So this is what is going on in my head. I just gotta get it out. Otherwise I think I might burst.
My head isn't a very easy place to be its full of contradictions and jumbo uturns.
I'm anxious and nervous about going to see a Dr for my problems. I don't like being put in situations where I don't have control and I always think the worst is what is going to happen. I know I'm depressed. Negative thoughts all the time and when I have energy the negative thoughts just race around my head faster and faster until I can't see straight then I lose my breath and have to calm down and try to refocus to regain my bearings on reality. I have been suicidal before off and on since 2nd grade. I eat in circles and normally have to eat all of one thing before moving on to the next thing on my plate. If I do jump between things they are touching and have to be somewhat mixed together. If the same car is behind me for more than 4 turns I start driving around every block to find out if they are following me. I don't focus well most of the time... if something shiny is put infront of me I'm off topic. I Siberia don't sleep or sleep to much. I don't eat how I should. I either eat way to much or way to little.

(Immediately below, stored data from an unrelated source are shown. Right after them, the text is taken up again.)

(* ===== verification/Hotspot.v ===== *)
(** * Hotspot: [hotspot/hotspot_manager.cpp]

    [DefaultHotspotManager]: detection of hot keys from the statistics of an
    access recorder, their handling, the queue of events, and three background
    threads; and the functions of [hotspot_utils].  [DefaultAccessRecorder] has
    no code in the repository: the recorder is any that has the operations of
    [AccessRecorder]. *)

From Stdlib Require Import Ascii String ZArith NArith Lia SpecFloat.
From stdpp Require Import base numbers list strings gmap sorting fin_sets.
From S2P Require Import Prelude OrdMap Types Files Doubles.

Abbreviation NodeId := string.

Module HotspotLevel.
Inductive t := NORMAL | WARM | HOT | CRITICAL.
#[global] Instance t_eq_dec : EqDecision t.
Proof. solve_decision. Defined.
(** The value of the enumerator, which the code compares. *)
Definition rank (l : t) : nat :=
  match l with NORMAL => 0 | WARM => 1 | HOT => 2 | CRITICAL => 3 end.
End HotspotLevel.

Module HotspotStrategy.
Inductive t := REPLICATION | PARTITIONING | CACHING | LOAD_BALANCING | RATE_LIMITING.
#[global] Instance t_eq_dec : EqDecision t.
Proof. solve_decision. Defined.
End HotspotStrategy.

Module AccessPattern.
Inductive t := READ_HEAVY | WRITE_HEAVY | MIXED | BURST | PERIODIC.
#[global] Instance t_eq_dec : EqDecision t.
Proof. solve_decision. Defined.
End AccessPattern.

Record HotspotKeyInfo := MkHotKey {
  hk_key : MultiLevelKey;
  hk_level : HotspotLevel.t;
  hk_pattern : AccessPattern.t;
  total_access_count : N;
  read_count : N;
  write_count : N;
  access_rate : double;
  first_detected : Z;
  last_access : Z;
  hk_detection_window : Z;
  node_access_counts : gmap NodeId N;
  applied_strategies : list HotspotStrategy.t
}.

(** [HotspotKeyInfo()]; [now] is the reading it makes. *)
Definition HotspotKeyInfo_new (now : Z) : HotspotKeyInfo :=
  MkHotKey (MkKey "" "") HotspotLevel.NORMAL AccessPattern.MIXED 0 0 0 d0 now now 60000 ∅ [].

Definition get_read_ratio (i : HotspotKeyInfo) : double :=
  if (0 <? total_access_count i)%N
  then ddiv (of_nat64 (read_count i)) (of_nat64 (total_access_count i)) else d0.
Definition get_write_ratio (i : HotspotKeyInfo) : double :=
  if (0 <? total_access_count i)%N
  then ddiv (of_nat64 (write_count i)) (of_nat64 (total_access_count i)) else d0.
Definition d_four_fifths : double := ddiv (of_int 8) d10.
Definition is_read_heavy (i : HotspotKeyInfo) : bool := dltb d_four_fifths (get_read_ratio i).
Definition is_write_heavy (i : HotspotKeyInfo) : bool := dltb d_half (get_write_ratio i).

(** Durations in milliseconds. *)
Record HotspotDetectionConfig := MkDetectionConfig {
  warm_threshold : N;
  hot_threshold : N;
  critical_threshold : N;
  detection_window : Z;
  cooling_period : Z;
  max_node_access_ratio : double;
  min_nodes_for_distribution : N;
  enable_pattern_detection : bool;
  burst_detection_window : Z;
  burst_multiplier : double
}.

Definition HotspotDetectionConfig_default : HotspotDetectionConfig :=
  MkDetectionConfig 1000 5000 20000 60000 300000 (ddiv (of_int 7) d10) 2 true 10000 (of_int 5).

Record HotspotHandlingConfig := MkHandlingConfig {
  max_replicas : N;
  min_replicas_for_hot : N;
  local_cache_size : N;
  cache_ttl : Z;
  max_qps_per_key : N;
  rate_limit_window : Z;
  enable_key_partitioning : bool;
  max_partitions_per_key : N;
  auto_handle_hotspots : bool;
  preferred_strategies : list HotspotStrategy.t
}.

Definition HotspotHandlingConfig_default : HotspotHandlingConfig :=
  MkHandlingConfig 5 3 10000 300000 10000 1000 true 4 true
    [HotspotStrategy.REPLICATION; HotspotStrategy.CACHING].

Module HotspotEventType.
Inductive t := HOTSPOT_DETECTED | HOTSPOT_RESOLVED | STRATEGY_APPLIED | STRATEGY_REMOVED.
#[global] Instance t_eq_dec : EqDecision t.
Proof. solve_decision. Defined.
End HotspotEventType.

Record HotspotEvent := MkHsEvent {
  he_type : HotspotEventType.t;
  he_key : MultiLevelKey;
  he_level : HotspotLevel.t;
  he_strategy : HotspotStrategy.t;
  he_timestamp : Z;
  details : string
}.

(** The calls of a [HotspotEventHandler]. *)
Inductive HsNotice :=
  | OnHotspotDetected (hotspot : HotspotKeyInfo)
  | OnHotspotResolved (key : MultiLevelKey)
  | OnStrategyApplied (key : MultiLevelKey) (strategy : HotspotStrategy.t)
  | OnStrategyFailed (key : MultiLevelKey) (strategy : HotspotStrategy.t) (why : string).

(** What the manager uses of an [AccessRecorder]. *)
Class AccessRecorder (R : Type) := {
  ar_record_access : MultiLevelKey → OperationType.t → NodeId → M R unit;
  ar_get_key_stats : MultiLevelKey → M R HotspotKeyInfo;
  ar_get_top_keys : N → M R (list MultiLevelKey)
}.

(** [DefaultHotspotHandler]: it has no state, and every strategy succeeds. *)
Inductive DefaultHotspotHandler := MkHandler.
Definition handler_apply_strategy (h : DefaultHotspotHandler) (key : MultiLevelKey)
    (strategy : HotspotStrategy.t) : Result unit := ROk tt.
Definition handler_remove_strategy (h : DefaultHotspotHandler) (key : MultiLevelKey)
    (strategy : HotspotStrategy.t) : Result unit := ROk tt.
Definition handler_get_applied_strategies (h : DefaultHotspotHandler) (key : MultiLevelKey) :
    list HotspotStrategy.t := [].
Definition handler_is_strategy_applied (h : DefaultHotspotHandler) (key : MultiLevelKey)
    (strategy : HotspotStrategy.t) : bool := false.
Definition handler_evaluate_strategy_effectiveness (h : DefaultHotspotHandler)
    (key : MultiLevelKey) (strategy : HotspotStrategy.t) : double := d1.

Record HotspotManager (R : Type) := MkHotspotManager {
  detection_config_ : HotspotDetectionConfig;
  handling_config_ : HotspotHandlingConfig;
  access_recorder_ : option R;
  hotspot_handler_ : option DefaultHotspotHandler;
  hs_event_handler_ : option (list HsNotice);
  current_hotspots_ : gmap MultiLevelKey HotspotKeyInfo;
  recent_events_ : list HotspotEvent;
  hs_running : bool;
  hs_detection : option thread_at;
  hs_handling : option thread_at;
  hs_cleanup : option thread_at;
  hs_stop : bool;
  hs_mutex : bool
}.
Arguments MkHotspotManager {R}.
Arguments detection_config_ {R}.
Arguments handling_config_ {R}.
Arguments access_recorder_ {R}.
Arguments hotspot_handler_ {R}.
Arguments hs_event_handler_ {R}.
Arguments current_hotspots_ {R}.
Arguments recent_events_ {R}.
Arguments hs_running {R}.
Arguments hs_detection {R}.
Arguments hs_handling {R}.
Arguments hs_cleanup {R}.
Arguments hs_stop {R}.
Arguments hs_mutex {R}.

Section manager.
Context {R : Type} `{!AccessRecorder R}.

Abbreviation HsSt := (Clock * HotspotManager R)%type.

(** [DefaultHotspotManager()], with the recorder it creates. *)
Definition HotspotManager_new (recorder : R) : HotspotManager R :=
  MkHotspotManager HotspotDetectionConfig_default HotspotHandlingConfig_default (Some recorder)
    (Some MkHandler) None ∅ [] false None None None false false.

Definition hs_set_recorder (r : option R) (m : HotspotManager R) : HotspotManager R :=
  MkHotspotManager (detection_config_ m) (handling_config_ m) r (hotspot_handler_ m)
    (hs_event_handler_ m) (current_hotspots_ m) (recent_events_ m) (hs_running m)
    (hs_detection m) (hs_handling m) (hs_cleanup m) (hs_stop m) (hs_mutex m).
Definition hs_set_hotspots (hs : gmap MultiLevelKey HotspotKeyInfo) (m : HotspotManager R) :
    HotspotManager R :=
  MkHotspotManager (detection_config_ m) (handling_config_ m) (access_recorder_ m)
    (hotspot_handler_ m) (hs_event_handler_ m) hs (recent_events_ m) (hs_running m)
    (hs_detection m) (hs_handling m) (hs_cleanup m) (hs_stop m) (hs_mutex m).
Definition hs_set_events (es : list HotspotEvent) (m : HotspotManager R) : HotspotManager R :=
  MkHotspotManager (detection_config_ m) (handling_config_ m) (access_recorder_ m)
    (hotspot_handler_ m) (hs_event_handler_ m) (current_hotspots_ m) es (hs_running m)
    (hs_detection m) (hs_handling m) (hs_cleanup m) (hs_stop m) (hs_mutex m).
Definition hs_set_handler (h : option (list HsNotice)) (m : HotspotManager R) :
    HotspotManager R :=
  MkHotspotManager (detection_config_ m) (handling_config_ m) (access_recorder_ m)
    (hotspot_handler_ m) h (current_hotspots_ m) (recent_events_ m) (hs_running m)
    (hs_detection m) (hs_handling m) (hs_cleanup m) (hs_stop m) (hs_mutex m).
Definition hs_set_configs (dc : HotspotDetectionConfig) (hc : HotspotHandlingConfig)
    (m : HotspotManager R) : HotspotManager R :=
  MkHotspotManager dc hc (access_recorder_ m)
    (hotspot_handler_ m) (hs_event_handler_ m) (current_hotspots_ m) (recent_events_ m)
    (hs_running m) (hs_detection m) (hs_handling m) (hs_cleanup m) (hs_stop m) (hs_mutex m).
Definition hs_set_threads (running stopping : bool) (d h c : option thread_at)
    (m : HotspotManager R) : HotspotManager R :=
  MkHotspotManager (detection_config_ m) (handling_config_ m) (access_recorder_ m)
    (hotspot_handler_ m) (hs_event_handler_ m) (current_hotspots_ m) (recent_events_ m)
    running d h c stopping (hs_mutex m).
Definition hs_set_mutex (b : bool) (m : HotspotManager R) : HotspotManager R :=
  MkHotspotManager (detection_config_ m) (handling_config_ m) (access_recorder_ m)
    (hotspot_handler_ m) (hs_event_handler_ m) (current_hotspots_ m) (recent_events_ m)
    (hs_running m) (hs_detection m) (hs_handling m) (hs_cleanup m) (hs_stop m) b.

#[export, refine] Instance HotspotManager_mutex : HasMutex HsSt := {|
  which_mutex := HotspotMutex;
  owned := λ s, hs_mutex s.2;
  set_owned := λ b s, (s.1, hs_set_mutex b s.2)
|}.
Proof. all: by intros; destruct s as [? []]. Defined.

Definition on_hs (f : HotspotManager R → HotspotManager R) : M HsSt unit :=
  modify (λ s, (s.1, f s.2)).
Definition hs_now : M HsSt Z := lift (λ s, let '(t, c) := tick s.1 in (t, (c, s.2))).

(** A call of the recorder, or [otherwise] if there is none. *)
Definition on_recorder {A} (m : M R A) (otherwise : M HsSt A) : M HsSt A := λ s,
  match access_recorder_ s.2 with
  | None => otherwise s
  | Some r =>
      match m r with
      | Returns a r => Returns a (s.1, hs_set_recorder (Some r) s.2)
      | Throws n r => Throws n (s.1, hs_set_recorder (Some r) s.2)
      | Undefined u => Undefined u
      end
  end.

(** The order in which the table of hot keys iterates. *)
Context (order_keys : gset MultiLevelKey → list MultiLevelKey).

(** ** Events *)

Definition hs_notice (n : HsNotice) : M HsSt unit :=
  on_hs (λ m, match hs_event_handler_ m with
              | Some ns => hs_set_handler (Some (ns ++ [n])) m
              | None => m
              end).

Definition add_event (event : HotspotEvent) : M HsSt unit := guarded (
  _ ← on_hs (λ m, hs_set_events (recent_events_ m ++ [event]) m);
  match he_type event with
  | HotspotEventType.HOTSPOT_RESOLVED => hs_notice (OnHotspotResolved (he_key event))
  | HotspotEventType.STRATEGY_APPLIED =>
      hs_notice (OnStrategyApplied (he_key event) (he_strategy event))
  | _ => mret tt
  end).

I can be supper happy dancing and singing one minute and within an hour or so be crying and have no idea why. I sometimes am really easily made mad. To the point you could accidentally run into me and I'd be ripping your head off. My thoughts cycle I get mad at you then I get mad at me for getting mad at you etc... I can tell you that all of these things are unreasonable but I still do them and think them. I rarely feel middle ground and am always one extreme or the other. My moods don't last very long and I can go up and down to the extremes a few times a day. I don't want to go to the Dr because my trust is shot, I don't want to be put in the hospital again and that's my biggest fear, and I know I'm bad at taking medicines.